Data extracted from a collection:
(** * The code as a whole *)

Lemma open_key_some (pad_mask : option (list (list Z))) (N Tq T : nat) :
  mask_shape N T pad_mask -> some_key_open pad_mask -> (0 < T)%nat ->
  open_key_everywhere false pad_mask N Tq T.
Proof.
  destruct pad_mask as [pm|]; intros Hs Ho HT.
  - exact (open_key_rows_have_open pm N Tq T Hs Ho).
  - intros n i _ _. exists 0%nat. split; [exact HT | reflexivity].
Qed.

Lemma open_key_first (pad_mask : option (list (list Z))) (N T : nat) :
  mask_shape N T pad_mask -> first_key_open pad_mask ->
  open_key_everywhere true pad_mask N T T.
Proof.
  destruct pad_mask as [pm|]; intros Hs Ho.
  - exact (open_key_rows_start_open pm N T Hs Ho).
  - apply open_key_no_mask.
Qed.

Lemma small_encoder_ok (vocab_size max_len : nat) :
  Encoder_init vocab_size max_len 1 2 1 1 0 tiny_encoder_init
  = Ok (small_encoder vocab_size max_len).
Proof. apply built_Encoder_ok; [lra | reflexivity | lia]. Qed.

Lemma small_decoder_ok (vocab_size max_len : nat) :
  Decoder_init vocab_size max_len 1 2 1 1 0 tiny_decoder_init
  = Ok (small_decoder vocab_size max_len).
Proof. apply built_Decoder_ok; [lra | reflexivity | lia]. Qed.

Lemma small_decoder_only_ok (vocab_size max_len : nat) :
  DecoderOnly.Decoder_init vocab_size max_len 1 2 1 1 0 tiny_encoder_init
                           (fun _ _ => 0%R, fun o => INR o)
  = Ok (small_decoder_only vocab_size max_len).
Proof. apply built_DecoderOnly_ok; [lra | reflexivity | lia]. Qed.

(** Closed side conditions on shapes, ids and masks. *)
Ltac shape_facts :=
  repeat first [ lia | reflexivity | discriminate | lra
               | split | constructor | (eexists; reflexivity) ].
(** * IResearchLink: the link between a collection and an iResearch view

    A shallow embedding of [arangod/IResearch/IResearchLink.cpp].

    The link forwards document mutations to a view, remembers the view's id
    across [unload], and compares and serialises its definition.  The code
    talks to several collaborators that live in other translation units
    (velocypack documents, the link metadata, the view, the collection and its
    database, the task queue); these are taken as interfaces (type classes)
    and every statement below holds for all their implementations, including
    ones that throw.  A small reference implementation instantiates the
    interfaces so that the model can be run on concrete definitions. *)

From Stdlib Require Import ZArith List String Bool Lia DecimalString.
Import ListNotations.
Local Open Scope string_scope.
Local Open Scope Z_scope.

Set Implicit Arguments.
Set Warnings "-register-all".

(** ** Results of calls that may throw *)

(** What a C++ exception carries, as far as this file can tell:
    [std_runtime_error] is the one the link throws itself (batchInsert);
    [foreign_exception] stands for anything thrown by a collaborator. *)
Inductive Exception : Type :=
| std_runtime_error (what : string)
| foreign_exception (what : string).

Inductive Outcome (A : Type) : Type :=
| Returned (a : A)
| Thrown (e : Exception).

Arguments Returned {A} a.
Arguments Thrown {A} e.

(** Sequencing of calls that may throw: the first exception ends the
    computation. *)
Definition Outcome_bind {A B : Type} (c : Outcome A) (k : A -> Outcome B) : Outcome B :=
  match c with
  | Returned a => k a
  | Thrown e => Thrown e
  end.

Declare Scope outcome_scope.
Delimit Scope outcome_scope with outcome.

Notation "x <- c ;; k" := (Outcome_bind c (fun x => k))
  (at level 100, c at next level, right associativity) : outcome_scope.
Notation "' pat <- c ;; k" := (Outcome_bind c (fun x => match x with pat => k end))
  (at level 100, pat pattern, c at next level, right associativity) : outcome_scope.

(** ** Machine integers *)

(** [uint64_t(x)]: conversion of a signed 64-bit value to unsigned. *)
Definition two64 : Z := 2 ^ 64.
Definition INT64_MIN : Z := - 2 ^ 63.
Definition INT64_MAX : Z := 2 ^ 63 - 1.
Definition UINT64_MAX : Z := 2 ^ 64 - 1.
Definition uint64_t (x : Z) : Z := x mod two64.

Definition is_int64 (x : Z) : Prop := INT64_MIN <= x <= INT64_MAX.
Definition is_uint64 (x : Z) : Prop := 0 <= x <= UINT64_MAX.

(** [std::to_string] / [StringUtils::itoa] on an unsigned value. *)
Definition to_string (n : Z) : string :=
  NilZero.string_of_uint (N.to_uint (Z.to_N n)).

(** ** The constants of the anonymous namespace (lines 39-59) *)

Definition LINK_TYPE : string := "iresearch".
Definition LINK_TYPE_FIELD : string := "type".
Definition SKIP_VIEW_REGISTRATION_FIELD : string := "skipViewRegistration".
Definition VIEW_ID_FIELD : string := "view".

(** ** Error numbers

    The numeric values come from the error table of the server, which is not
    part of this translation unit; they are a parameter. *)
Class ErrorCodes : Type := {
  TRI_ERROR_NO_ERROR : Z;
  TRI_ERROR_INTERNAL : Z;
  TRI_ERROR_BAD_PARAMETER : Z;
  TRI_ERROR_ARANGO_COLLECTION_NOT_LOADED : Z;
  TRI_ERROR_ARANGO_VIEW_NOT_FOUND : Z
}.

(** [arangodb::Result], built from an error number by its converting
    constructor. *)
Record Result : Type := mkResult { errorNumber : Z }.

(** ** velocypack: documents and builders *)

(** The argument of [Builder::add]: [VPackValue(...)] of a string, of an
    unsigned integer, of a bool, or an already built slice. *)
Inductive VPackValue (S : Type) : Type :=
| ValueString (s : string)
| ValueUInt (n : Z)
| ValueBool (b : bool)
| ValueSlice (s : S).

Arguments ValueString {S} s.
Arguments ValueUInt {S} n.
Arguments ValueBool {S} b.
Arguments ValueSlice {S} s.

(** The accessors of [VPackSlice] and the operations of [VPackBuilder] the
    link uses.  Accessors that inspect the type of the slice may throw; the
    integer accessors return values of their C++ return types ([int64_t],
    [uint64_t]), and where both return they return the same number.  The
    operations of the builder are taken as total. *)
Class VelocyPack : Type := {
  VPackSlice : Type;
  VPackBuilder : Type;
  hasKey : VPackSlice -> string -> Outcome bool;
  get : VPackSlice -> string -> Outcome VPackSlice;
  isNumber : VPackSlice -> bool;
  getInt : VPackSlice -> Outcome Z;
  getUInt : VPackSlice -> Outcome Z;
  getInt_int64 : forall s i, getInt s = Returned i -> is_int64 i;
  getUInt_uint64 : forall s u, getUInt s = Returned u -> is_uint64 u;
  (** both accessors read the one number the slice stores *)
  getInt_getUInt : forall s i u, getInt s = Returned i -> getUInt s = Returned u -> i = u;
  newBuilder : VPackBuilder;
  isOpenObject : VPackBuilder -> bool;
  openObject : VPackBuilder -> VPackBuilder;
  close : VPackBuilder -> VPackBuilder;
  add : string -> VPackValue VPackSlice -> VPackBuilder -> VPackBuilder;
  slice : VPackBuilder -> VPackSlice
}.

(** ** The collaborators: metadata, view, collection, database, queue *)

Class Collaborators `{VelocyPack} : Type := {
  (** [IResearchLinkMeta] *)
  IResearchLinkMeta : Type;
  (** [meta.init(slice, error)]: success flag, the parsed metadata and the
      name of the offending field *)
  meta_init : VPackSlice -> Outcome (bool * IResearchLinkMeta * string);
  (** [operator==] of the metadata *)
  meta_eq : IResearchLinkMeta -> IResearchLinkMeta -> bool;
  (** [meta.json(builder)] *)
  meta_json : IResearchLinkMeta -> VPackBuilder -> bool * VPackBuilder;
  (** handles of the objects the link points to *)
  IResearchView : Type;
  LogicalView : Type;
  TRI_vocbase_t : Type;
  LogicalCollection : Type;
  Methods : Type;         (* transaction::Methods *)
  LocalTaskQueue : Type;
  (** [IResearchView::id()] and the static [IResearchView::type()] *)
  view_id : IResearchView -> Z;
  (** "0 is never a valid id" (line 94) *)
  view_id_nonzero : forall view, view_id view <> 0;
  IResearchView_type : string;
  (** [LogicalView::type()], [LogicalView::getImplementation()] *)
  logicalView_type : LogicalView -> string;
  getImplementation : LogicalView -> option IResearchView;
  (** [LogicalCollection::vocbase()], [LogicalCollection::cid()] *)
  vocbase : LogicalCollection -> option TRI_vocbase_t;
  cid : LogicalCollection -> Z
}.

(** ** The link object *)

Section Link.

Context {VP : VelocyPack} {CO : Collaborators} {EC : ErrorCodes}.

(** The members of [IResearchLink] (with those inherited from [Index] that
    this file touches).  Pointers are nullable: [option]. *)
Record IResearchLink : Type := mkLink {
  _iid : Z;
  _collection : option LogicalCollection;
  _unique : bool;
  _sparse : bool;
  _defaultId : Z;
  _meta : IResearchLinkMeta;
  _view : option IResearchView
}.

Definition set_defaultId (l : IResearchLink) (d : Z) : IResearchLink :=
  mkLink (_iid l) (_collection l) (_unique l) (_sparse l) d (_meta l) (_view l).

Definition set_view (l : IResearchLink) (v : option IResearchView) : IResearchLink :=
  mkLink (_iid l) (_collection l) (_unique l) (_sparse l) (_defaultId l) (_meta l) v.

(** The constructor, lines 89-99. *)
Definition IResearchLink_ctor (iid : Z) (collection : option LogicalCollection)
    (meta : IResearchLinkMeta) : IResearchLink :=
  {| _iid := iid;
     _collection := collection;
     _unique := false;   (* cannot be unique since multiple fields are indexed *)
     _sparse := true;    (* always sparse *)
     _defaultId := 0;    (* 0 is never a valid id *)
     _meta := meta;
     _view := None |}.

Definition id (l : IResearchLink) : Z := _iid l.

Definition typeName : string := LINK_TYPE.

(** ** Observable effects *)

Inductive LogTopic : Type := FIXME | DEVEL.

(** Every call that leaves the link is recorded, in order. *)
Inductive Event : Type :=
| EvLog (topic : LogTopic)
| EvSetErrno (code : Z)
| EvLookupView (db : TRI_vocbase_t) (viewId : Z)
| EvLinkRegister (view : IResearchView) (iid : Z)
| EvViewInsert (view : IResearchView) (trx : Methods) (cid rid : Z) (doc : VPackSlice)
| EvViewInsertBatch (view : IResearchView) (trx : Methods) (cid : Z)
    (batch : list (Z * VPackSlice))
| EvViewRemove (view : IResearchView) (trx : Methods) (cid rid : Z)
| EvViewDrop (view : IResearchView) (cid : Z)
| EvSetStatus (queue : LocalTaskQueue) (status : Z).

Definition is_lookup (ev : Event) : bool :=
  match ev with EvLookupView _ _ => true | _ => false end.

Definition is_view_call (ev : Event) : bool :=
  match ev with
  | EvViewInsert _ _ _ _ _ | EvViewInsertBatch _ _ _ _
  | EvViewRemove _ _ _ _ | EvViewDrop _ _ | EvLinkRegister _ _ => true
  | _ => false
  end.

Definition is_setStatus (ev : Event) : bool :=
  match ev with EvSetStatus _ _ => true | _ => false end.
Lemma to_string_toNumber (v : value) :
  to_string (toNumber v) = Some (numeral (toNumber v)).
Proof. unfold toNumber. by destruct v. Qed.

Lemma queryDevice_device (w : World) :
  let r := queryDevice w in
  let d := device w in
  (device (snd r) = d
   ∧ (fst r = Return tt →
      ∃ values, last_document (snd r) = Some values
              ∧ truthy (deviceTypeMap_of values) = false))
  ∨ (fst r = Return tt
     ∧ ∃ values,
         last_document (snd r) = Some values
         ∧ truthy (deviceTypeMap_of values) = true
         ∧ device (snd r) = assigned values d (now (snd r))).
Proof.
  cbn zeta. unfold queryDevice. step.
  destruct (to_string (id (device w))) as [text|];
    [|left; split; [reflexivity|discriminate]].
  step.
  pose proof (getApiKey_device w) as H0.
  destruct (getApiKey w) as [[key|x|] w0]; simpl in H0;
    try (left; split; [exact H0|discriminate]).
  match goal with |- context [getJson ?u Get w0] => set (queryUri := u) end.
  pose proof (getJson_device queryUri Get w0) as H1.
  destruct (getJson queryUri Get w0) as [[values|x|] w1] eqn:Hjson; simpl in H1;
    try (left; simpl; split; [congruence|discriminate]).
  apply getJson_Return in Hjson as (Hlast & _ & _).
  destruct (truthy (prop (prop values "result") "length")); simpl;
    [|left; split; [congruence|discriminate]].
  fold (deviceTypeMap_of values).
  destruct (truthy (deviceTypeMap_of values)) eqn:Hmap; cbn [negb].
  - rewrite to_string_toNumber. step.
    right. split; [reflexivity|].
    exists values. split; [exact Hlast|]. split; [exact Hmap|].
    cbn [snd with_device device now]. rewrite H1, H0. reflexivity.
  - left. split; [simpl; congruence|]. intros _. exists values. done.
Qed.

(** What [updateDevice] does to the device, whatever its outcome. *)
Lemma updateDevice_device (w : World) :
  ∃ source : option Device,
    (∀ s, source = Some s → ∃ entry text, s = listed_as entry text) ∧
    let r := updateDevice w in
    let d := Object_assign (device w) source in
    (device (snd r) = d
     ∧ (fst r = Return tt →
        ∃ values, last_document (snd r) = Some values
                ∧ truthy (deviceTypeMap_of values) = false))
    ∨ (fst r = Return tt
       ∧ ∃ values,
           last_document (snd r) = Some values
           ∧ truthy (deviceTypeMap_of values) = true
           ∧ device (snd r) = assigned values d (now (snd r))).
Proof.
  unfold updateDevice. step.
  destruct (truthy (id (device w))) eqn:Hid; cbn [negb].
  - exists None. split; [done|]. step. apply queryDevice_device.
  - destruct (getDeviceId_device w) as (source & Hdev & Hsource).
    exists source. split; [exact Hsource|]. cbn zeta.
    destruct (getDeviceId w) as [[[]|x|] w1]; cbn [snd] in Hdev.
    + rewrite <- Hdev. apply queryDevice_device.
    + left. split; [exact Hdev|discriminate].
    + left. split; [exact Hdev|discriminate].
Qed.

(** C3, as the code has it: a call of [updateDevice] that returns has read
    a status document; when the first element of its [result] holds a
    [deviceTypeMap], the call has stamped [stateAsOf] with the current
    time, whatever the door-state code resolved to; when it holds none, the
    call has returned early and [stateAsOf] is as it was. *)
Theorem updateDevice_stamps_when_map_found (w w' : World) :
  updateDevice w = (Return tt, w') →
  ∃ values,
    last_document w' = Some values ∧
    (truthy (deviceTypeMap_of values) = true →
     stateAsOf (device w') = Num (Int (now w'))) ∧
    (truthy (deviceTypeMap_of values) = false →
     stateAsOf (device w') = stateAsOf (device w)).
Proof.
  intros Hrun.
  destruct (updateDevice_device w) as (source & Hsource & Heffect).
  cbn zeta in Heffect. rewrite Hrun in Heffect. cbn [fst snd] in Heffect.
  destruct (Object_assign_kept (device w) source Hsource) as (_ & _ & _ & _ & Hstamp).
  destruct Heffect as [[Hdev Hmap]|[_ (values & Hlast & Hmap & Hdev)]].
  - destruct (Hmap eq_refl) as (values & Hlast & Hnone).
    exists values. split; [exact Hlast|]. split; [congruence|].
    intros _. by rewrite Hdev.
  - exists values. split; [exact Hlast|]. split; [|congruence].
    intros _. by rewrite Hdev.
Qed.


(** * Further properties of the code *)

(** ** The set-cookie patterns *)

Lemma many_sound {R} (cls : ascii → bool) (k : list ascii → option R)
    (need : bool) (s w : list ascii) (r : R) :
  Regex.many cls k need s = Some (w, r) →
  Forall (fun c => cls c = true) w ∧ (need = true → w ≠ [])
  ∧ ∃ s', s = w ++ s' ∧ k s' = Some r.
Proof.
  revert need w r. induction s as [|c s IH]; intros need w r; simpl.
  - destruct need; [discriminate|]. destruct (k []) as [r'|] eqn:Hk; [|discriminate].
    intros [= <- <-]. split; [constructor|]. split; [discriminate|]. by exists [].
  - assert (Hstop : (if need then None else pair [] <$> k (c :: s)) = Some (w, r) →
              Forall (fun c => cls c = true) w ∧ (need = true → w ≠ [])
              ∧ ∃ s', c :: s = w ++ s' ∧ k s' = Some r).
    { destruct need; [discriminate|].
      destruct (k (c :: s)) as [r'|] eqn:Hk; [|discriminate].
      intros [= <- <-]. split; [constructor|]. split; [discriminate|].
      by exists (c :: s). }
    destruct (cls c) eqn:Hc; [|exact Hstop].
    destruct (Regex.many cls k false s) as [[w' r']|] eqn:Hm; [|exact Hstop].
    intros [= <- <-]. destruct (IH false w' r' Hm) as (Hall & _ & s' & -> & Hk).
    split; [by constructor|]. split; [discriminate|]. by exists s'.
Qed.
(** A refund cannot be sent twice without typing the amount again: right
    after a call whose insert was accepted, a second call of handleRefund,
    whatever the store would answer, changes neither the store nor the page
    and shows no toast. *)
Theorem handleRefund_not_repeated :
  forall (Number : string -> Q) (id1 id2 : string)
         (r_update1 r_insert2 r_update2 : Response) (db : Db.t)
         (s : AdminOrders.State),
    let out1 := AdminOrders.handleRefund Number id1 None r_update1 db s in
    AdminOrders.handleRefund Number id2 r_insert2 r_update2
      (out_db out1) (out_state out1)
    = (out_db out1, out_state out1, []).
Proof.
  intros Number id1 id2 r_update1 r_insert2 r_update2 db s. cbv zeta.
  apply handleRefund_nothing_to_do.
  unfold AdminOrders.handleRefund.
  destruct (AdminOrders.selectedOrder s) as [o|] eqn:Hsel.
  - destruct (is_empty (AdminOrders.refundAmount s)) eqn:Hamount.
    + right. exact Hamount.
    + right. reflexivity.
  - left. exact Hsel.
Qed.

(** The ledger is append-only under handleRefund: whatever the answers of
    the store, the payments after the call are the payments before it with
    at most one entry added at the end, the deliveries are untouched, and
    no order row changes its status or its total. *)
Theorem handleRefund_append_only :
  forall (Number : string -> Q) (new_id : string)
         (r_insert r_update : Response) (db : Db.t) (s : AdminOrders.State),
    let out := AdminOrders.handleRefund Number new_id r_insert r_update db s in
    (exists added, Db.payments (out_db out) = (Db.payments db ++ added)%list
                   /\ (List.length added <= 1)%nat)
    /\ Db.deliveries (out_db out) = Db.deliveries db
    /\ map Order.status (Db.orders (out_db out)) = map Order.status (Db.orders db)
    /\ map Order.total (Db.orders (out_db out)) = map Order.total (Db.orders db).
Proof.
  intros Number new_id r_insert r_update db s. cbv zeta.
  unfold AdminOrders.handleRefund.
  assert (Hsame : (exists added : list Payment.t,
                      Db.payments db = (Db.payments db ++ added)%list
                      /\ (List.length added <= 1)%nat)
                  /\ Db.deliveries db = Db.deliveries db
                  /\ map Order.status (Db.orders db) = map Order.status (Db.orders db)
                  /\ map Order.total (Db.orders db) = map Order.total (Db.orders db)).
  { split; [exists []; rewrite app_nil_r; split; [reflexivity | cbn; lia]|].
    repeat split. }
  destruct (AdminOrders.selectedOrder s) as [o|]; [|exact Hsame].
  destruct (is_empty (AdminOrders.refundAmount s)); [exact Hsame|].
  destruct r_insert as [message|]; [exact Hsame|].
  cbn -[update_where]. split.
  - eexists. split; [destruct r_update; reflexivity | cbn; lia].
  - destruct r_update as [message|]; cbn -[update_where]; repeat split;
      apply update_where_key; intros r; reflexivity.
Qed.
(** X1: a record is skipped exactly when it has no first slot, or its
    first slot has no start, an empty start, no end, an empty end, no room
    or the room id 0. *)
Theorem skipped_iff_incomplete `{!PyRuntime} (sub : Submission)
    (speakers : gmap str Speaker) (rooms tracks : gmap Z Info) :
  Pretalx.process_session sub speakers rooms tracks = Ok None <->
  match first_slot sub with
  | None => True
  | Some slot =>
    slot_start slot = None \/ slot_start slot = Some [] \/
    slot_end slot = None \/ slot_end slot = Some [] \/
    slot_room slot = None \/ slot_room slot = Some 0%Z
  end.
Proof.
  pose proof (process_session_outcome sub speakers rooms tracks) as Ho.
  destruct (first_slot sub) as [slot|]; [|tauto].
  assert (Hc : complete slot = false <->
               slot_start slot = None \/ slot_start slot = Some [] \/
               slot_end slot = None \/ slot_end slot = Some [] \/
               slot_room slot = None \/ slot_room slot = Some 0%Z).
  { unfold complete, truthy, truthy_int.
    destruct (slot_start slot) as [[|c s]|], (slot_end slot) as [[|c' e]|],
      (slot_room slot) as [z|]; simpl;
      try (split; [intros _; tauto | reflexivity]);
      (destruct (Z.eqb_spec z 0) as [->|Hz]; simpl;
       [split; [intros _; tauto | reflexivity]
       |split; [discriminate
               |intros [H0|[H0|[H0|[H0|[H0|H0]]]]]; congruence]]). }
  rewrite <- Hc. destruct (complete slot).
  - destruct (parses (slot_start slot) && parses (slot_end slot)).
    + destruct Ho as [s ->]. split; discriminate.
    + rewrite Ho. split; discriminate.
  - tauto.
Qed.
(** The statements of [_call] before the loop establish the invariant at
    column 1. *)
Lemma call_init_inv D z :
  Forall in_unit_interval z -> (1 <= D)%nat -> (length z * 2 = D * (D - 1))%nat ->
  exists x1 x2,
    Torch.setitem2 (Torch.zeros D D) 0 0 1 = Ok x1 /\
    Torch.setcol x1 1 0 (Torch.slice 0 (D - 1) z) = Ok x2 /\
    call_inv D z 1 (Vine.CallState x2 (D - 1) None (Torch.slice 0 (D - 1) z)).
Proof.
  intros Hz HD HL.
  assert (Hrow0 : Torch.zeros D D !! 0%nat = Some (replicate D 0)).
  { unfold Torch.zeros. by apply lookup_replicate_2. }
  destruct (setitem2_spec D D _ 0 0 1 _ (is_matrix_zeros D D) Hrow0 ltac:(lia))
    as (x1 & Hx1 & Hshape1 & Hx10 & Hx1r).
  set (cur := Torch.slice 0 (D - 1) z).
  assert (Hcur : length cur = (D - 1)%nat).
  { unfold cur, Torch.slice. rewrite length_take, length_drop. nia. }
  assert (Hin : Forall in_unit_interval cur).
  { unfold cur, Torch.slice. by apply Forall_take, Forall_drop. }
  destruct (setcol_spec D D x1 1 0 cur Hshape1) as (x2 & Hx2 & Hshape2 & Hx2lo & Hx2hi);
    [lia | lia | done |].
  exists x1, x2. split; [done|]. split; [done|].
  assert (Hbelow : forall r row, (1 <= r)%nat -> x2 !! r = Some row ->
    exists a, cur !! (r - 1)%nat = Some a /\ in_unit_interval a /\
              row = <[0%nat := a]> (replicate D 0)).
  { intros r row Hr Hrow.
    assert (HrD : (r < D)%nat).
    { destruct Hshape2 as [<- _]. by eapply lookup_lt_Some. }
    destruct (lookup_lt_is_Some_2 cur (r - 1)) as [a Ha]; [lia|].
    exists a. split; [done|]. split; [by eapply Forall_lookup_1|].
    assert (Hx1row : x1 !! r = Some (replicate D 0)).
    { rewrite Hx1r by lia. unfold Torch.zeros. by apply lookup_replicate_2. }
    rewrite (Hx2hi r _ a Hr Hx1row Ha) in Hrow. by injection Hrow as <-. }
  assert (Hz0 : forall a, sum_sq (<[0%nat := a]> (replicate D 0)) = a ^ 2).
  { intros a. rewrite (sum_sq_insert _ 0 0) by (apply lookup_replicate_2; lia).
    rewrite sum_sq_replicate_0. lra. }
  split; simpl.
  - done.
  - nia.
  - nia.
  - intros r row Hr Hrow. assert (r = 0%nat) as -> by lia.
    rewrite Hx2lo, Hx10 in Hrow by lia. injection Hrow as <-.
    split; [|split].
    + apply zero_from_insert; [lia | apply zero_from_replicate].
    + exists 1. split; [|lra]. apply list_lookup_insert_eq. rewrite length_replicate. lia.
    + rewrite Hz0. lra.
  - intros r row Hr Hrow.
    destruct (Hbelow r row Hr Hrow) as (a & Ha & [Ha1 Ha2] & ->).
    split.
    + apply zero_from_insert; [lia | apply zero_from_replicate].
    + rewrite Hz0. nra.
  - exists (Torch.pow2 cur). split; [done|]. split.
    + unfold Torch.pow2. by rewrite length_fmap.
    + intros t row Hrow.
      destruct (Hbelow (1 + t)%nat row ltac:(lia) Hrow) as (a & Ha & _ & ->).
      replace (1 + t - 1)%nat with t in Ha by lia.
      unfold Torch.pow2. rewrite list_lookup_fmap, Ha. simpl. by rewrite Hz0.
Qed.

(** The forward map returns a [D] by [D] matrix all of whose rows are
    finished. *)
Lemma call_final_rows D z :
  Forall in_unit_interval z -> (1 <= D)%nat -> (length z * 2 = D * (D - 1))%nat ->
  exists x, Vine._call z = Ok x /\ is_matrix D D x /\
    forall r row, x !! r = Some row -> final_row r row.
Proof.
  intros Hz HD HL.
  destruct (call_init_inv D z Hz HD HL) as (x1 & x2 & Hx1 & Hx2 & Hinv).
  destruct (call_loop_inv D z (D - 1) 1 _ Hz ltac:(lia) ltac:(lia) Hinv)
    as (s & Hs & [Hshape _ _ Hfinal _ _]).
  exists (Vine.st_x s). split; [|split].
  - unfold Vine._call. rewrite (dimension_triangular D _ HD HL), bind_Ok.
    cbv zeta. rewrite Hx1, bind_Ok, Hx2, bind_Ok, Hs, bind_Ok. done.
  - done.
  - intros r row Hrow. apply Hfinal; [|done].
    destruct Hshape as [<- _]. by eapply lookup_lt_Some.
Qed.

### What you will do
From the entries, give the number of lines where the string "whose" is found, and nothing else.

### Task solution
2